Folglich wäre der 30. September Pascals Todestag. Gestern war wieder der 30. September. Am dritten Jahrestag verhandelte das Schwurgericht unter Vorsitz von Ulrich Chudoba die Anklagen gegen die 13-köpfige "Tosa-Gemeinschaft" wegen Mordes, schweren sexuellen Missbrauchs oder Beihilfe zu diesen Taten. Das Interesse einzelner Medien fällt an diesem Tag auf einen Mann, der hinten im voll besetzten Zuschauerraum Platz genommen hat. Pascals Vater wird erstmals im Gerichtssaal gesehen. Der Mann soll Pascal wiederholt mit in die "Tosa-Klause" gebracht haben. Gegen ihn wird weiterhin wegen Verdachts der Beihilfe zum sexuellen Missbrauch ermittelt. Im Prozess tritt er als Nebenkläger auf, wird von einem Anwalt vertreten, der auch vor Kameras für ihn redet. Dem Mann selbst kam gestern ein deftiges Schimpfwort über die Lippen - an welche Adresse, ob Angeklagte, Anwälte oder Gericht, es gerichtet war, blieb offen. Jedenfalls warnte Richter Chudoba, der die Sitzung souverän leitet, den Nebenkläger deutlich, drohte eine Ordnungsstrafe oder Rauswurf an. Im Mittelpunkt des Prozessgeschehens am Vormittag stand wieder Erika K. (51). Die geistig zurückgebliebene Reinemachefrau behauptet, gesehen zu haben, wie Pascal in der Abstellkammer der Kneipe von dem Angeklagten Martin R. (42) vergewaltigt wurde. Der Junge habe geschrien, weshalb die Mitangeklagte Andrea M. (40) seinen Kopf in ein Kissen gedrückt habe. Dabei sei Pascal gestorben. Sie selbst habe der Hauptangeklagten, Ex-Wirtin Christa W. (51), und dem "Franzosen" Dieter S. geholfen, die in eine Hundedecke eingewickelte Leiche in einen blauen Müllsack zu verpacken. Erika K. wusste auch am vierten Verhandlungstag wieder auf sehr viele Fragen der Verteidiger keine Antworten. Mit dem zeitlichen Ablauf der von ihr geschilderten Ereignisse hat die Frau, die während ihrer Vernehmung offensichtlich zittert, ihre Probleme. Im breitesten Dialekt räumt sie ein: "Mit der Zeit habe ich es nicht so!" An viele Details, die sie Polizei und Ermittlungsrichter einmal zu Protokoll gegeben hat, kann sie sich heute angeblich nicht mehr erinnern. Sicher ist sie jetzt aber, dass Gabi G. (50) entgegen früherer Aussagen doch am Tattag in der Kneipe gewesen ist.Entscheidende Frage: Eine glaubwürdige Zeugin?

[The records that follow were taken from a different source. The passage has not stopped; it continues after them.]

(** The router is as well behaved as the routes that match the request. *)
Lemma relay_router (rs : list FastAPI.Route) (request : Request) :
  Forall (fun r => FastAPI.full_match request r = true ->
                   relay_with P (FastAPI.route_app r request)) rs ->
  relay_with P (FastAPI.router rs request).
Proof.
  intros Hrs. unfold FastAPI.router.
  destruct (List.find (FastAPI.full_match request) rs) as [r |] eqn:Hfind.
  - apply find_some in Hfind as [Hin Hm].
    rewrite Forall_forall in Hrs. apply Hrs; [now apply list_elem_of_In | exact Hm].
  - destruct (List.find (FastAPI.partial_match request) rs); apply relay_raise.
Qed.

Lemma relay_exception_middleware (app : Request -> M Response) (request : Request) :
  relay_with P (app request) -> relay_with P (FastAPI.exception_middleware app request).
Proof.
  intros Ha. unfold FastAPI.exception_middleware.
  apply relay_catch; [exact Ha |].
  intros [| | | errors |]; try destruct (forallb error_renders errors); auto with relay.
Qed.

Lemma relay_server_error_middleware (app : Request -> M Response) (request : Request) :
  relay_with P (app request) -> relay_with P (FastAPI.server_error_middleware app request).
Proof.
  intros Ha. unfold FastAPI.server_error_middleware.
  apply relay_catch; [exact Ha | intros e; apply relay_ret].
Qed.

Lemma relay_cors_call (self : CORS.CORSMiddleware) (app : Request -> M Response)
    (request : Request) :
  relay_with P (app request) -> relay_with P (CORS.call self app request).
Proof.
  intros Ha. unfold CORS.call.
  destruct (headers_get "origin" (req_headers request)); [| exact Ha].
  destruct (_ && _)%bool; [apply relay_ret |].
  unfold CORS.simple_response.
  apply relay_bind; [exact Ha | intros message; apply relay_ret].
Qed.

Lemma relay_middleware (mws : list CORS.CORSMiddleware) (app : Request -> M Response)
    (request : Request) :
  relay_with P (app request) -> relay_with P (foldr CORS.call app mws request).
Proof.
  intros Ha. induction mws as [| mw mws IH]; simpl.
  - exact Ha.
  - apply relay_cors_call, IH.
Qed.

End Framework.

(** ** The program *)

Section ProgramLayers.

Context (provider : string -> json -> provider_error + ChatSession).

Lemma relay_getenv_credential : relay_with relay_event (os_getenv "OPENAI_API_KEY").
Proof.
  split; [| split].
  - intros st. reflexivity.
  - intros st st' Hs. unfold outcome, os_getenv; simpl. now rewrite Hs.
  - intros st. repeat constructor.
Qed.

Lemma relay_sessions_create (client : Index.OpenAI) (user : string) :
  relay_with relay_event
    (Index.sessions_create provider client
       (JObj [("workflow", JObj [("id", JStr Index.workflow_id)]);
              ("user", JStr user)])).
Proof.
  split; [| split].
  - intros st. reflexivity.
  - intros st st' _. split; reflexivity.
  - intros st. unfold trace, Index.sessions_create; simpl.
    constructor; [exists user; reflexivity | constructor].
Qed.

Lemma relay_get_openai_client : relay_with relay_event Index.get_openai_client.
Proof.
  unfold Index.get_openai_client.
  apply relay_bind; [apply relay_getenv_credential |].
  intros [key |]; [destruct (String.eqb key "") |]; auto with relay.
Qed.

Lemma relay_create_chatkit_session (req : Index.SessionRequest) :
  relay_with relay_event (Index.create_chatkit_session provider req).
Proof.
  unfold Index.create_chatkit_session.
  apply relay_bind; [apply relay_get_openai_client | intros client].
  apply relay_bind; [apply relay_sessions_create | intros session].
  apply relay_ret.
Qed.

(** Every request, whatever its method, path, headers and body, is served
    without a change of the process state, consulting the credential
    variable only, and with relay effects only. *)
Lemma relay_serve (request : Request) :
  relay_with relay_event (Index.serve provider request).
Proof.
  unfold Index.serve, FastAPI.build_middleware_stack.
  apply relay_server_error_middleware, relay_middleware.
  apply relay_exception_middleware, relay_router.
  unfold Index.app, FastAPI.post; simpl.
  constructor; [| constructor]. intros _; simpl.
  apply relay_request_handler, relay_create_chatkit_session.
Qed.

Lemma request_is_post (request : Request) :
  (String.eqb (path request) "/chatkit/session"
   && String.eqb (method request) "POST")%bool = true ->
  request = post_payload (req_headers request) (req_payload request).
Proof.
  destruct request as [m p hs b]; simpl.
  intros [Hp Hm]%andb_true_iff.
  apply String.eqb_eq in Hp, Hm. now subst.
Qed.

(** *** One run of the handler, and of the endpoint around it *)

Lemma create_run (req : Index.SessionRequest) (st : process) :
  Index.create_chatkit_session provider req st =
  let params := JObj [("workflow", JObj [("id", JStr Index.workflow_id)]);
                      ("user", JStr (Index.deviceId req))] in
  match environ st !! "OPENAI_API_KEY" with
  | None => (Raise (RuntimeError Index.key_missing_message), st, [GetEnv "OPENAI_API_KEY"])
  | Some key =>
      if String.eqb key ""
      then (Raise (RuntimeError Index.key_missing_message), st, [GetEnv "OPENAI_API_KEY"])
      else (match provider key params with
            | inr session => Return (JObj [("client_secret", JStr (client_secret session))])
            | inl e => Raise (OpenAIError e)
            end, st, [GetEnv "OPENAI_API_KEY"; SessionsCreate key params])
  end.
Proof.
  unfold Index.create_chatkit_session, Index.get_openai_client, Index.sessions_create,
    bind, os_getenv, ret, raise. simpl.
  destruct (environ st !! "OPENAI_API_KEY") as [key |]; [| reflexivity].
  destruct (String.eqb key ""); [reflexivity |]. simpl.
  destruct (provider key _); reflexivity.
Qed.

(** The handler raises nothing but its configuration error and the
    provider's errors. *)
Lemma create_raises (req : Index.SessionRequest) (st : process) (e : exn) :
  outcome (Index.create_chatkit_session provider req st) = Raise e ->
  e = RuntimeError Index.key_missing_message \/ exists pe, e = OpenAIError pe.
Proof.
  rewrite create_run; cbv zeta.
  destruct (environ st !! "OPENAI_API_KEY") as [key |];
    [destruct (String.eqb key "") |]; unfold outcome; simpl;
    try (intros [= <-]; now left).
  destruct (provider key _) as [pe | session]; intros [= <-]. right. now exists pe.
Qed.

Lemma serve_post hs p st :
  Index.serve provider (post_payload hs p) st =
  let inner :=
    FastAPI.exception_middleware
      (FastAPI.request_handler Index.validate_SessionRequest
         (Index.create_chatkit_session provider)) in
  FastAPI.server_error_middleware
    (fun request =>
       match headers_get "origin" hs with
       | Some _ => CORS.simple_response Index.cors inner request
       | None => inner request
       end) (post_payload hs p) st.
Proof. reflexivity. Qed.

Ltac open_stack :=
  rewrite serve_post; cbv zeta;
  unfold FastAPI.server_error_middleware, CORS.simple_response,
    FastAPI.exception_middleware, FastAPI.request_handler, FastAPI.read_body,
    catch, bind, refusal, rejection, forwarded;
  cbn [req_payload post_payload req_headers].

(** Without a usable credential the handler stops after reading the
    variable. *)
Lemma create_unconfigured (req : Index.SessionRequest) (st : process) :
  environ st !! "OPENAI_API_KEY" = None \/ environ st !! "OPENAI_API_KEY" = Some "" ->
  Index.create_chatkit_session provider req st =
  (Raise (RuntimeError Index.key_missing_message), st, [GetEnv "OPENAI_API_KEY"]).
Proof. rewrite create_run; cbv zeta. intros [-> | ->]; reflexivity. Qed.

(** With a credential the handler makes the one call and relays its
    outcome. *)
Lemma create_configured (req : Index.SessionRequest) (st : process) (key : string) :
  environ st !! "OPENAI_API_KEY" = Some key -> key <> "" ->
  let params := JObj [("workflow", JObj [("id", JStr Index.workflow_id)]);
                      ("user", JStr (Index.deviceId req))] in
  Index.create_chatkit_session provider req st =
  (match provider key params with
   | inr session => Return (JObj [("client_secret", JStr (client_secret session))])
   | inl e => Raise (OpenAIError e)
   end, st, [GetEnv "OPENAI_API_KEY"; SessionsCreate key params]).
Proof.
  intros Hkey Hne. rewrite create_run, Hkey; cbv zeta.
  destruct (String.eqb_spec key ""); [contradiction | reflexivity].
Qed.

(** A body the request handler refuses: the handler has not run, and the
    response is the refusal. *)
Lemma serve_post_refused hs p e st :
  FastAPI.admission Index.validate_SessionRequest p = inl e ->
  Index.serve provider (post_payload hs p) st = (Return (refusal hs e), st, []).
Proof.
  intros Ha. open_stack. unfold FastAPI.admission in Ha.
  destruct p as [b | pos msg |].
  - destruct (FastAPI.solve_body Index.validate_SessionRequest b) as [errors | model]
      eqn:Hs; [| discriminate].
    injection Ha as <-.
    destruct (headers_get "origin" hs); unfold ret, raise; cbv beta iota;
      rewrite Hs; cbv beta iota;
      destruct (forallb error_renders errors); reflexivity.
  - injection Ha as <-. destruct (headers_get "origin" hs); reflexivity.
  - injection Ha as <-. destruct (headers_get "origin" hs); reflexivity.
Qed.

(** A body that passes validation: the handler runs once on the validated
    model; what it returns is sent with status 200, what it raises becomes
    the plain 500. *)
Lemma serve_post_accepted hs p req st :
  FastAPI.admission Index.validate_SessionRequest p = inr req ->
  Index.serve provider (post_payload hs p) st =
  (Return match outcome (Index.create_chatkit_session provider req st) with
          | Return value => forwarded hs (JSONResponse (JSONContent value) 200 [])
          | Raise _ => PlainTextResponse "Internal Server Error" 500 []
          end,
   st, trace (Index.create_chatkit_session provider req st)).
Proof.
  intros Ha.
  pose proof (create_raises req st) as Hraise.
  pose proof (proj1 (relay_create_chatkit_session req) st) as Hframe.
  unfold outcome, trace, final_state in *.
  open_stack. unfold FastAPI.admission in Ha.
  destruct p as [b | pos msg |]; try discriminate.
  destruct (FastAPI.solve_body Index.validate_SessionRequest b) as [errors | model]
    eqn:Hs; [discriminate |].
  injection Ha as ->.
  destruct (headers_get "origin" hs); unfold ret at 1; cbv beta iota;
    rewrite Hs; cbv beta iota;
    (destruct (Index.create_chatkit_session provider req st) as [[[value | e] st1] t];
     simpl in Hframe, Hraise; subst st1;
     [| destruct (Hraise e eq_refl) as [-> | [pe ->]]]);
    unfold raise, ret; simpl; rewrite ?app_nil_r; reflexivity.
Qed.

(** The same for a decoded body. *)
Lemma serve_post_invalid hs b errors st :
  Index.validate_SessionRequest b = inl errors ->
  Index.serve provider (post_session hs b) st = (Return (rejection hs errors), st, []).
Proof.
  intros Hv. apply (serve_post_refused hs (payload_of b) (RequestValidationError errors)).
  unfold FastAPI.admission, payload_of, FastAPI.solve_body.
  destruct b; rewrite Hv; reflexivity.
Qed.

Deren Anwältin sagt sie, sie sei sich wirklich sicher, weil sie im Gefängnis viel Zeit zum Nachdenken gehabt habe. Entschieden wehrt sich die Frau gegen Mutmaßungen: "Mir hat keiner gesagt, ich müsste das oder das sagen." Einem Verteidiger, dem sie weinend erzählt, wie schlimm es im Gefängnis ist, sagt sie, sie erhoffe sich "ganz bestimmt" vor Gericht Vorteile, weil sie aussage. Für viele Verteidiger ist die Frau unglaubwürdig. Genau dies wollen die Anwälte bei einem Ortstermin beweisen. Ihr Antrag: Das Gericht soll sich in der "Tosa-Klause" davon überzeugen, dass die Angeklagte von ihrem geschilderten Standort nicht sehen konnte, was in der Abstellkammer geschah. Das Schwurgericht muss nun über einen Antrag auf einen Ortstermin am mutmaßlichen Tatort, der früheren "Tosa-Klause", entscheiden.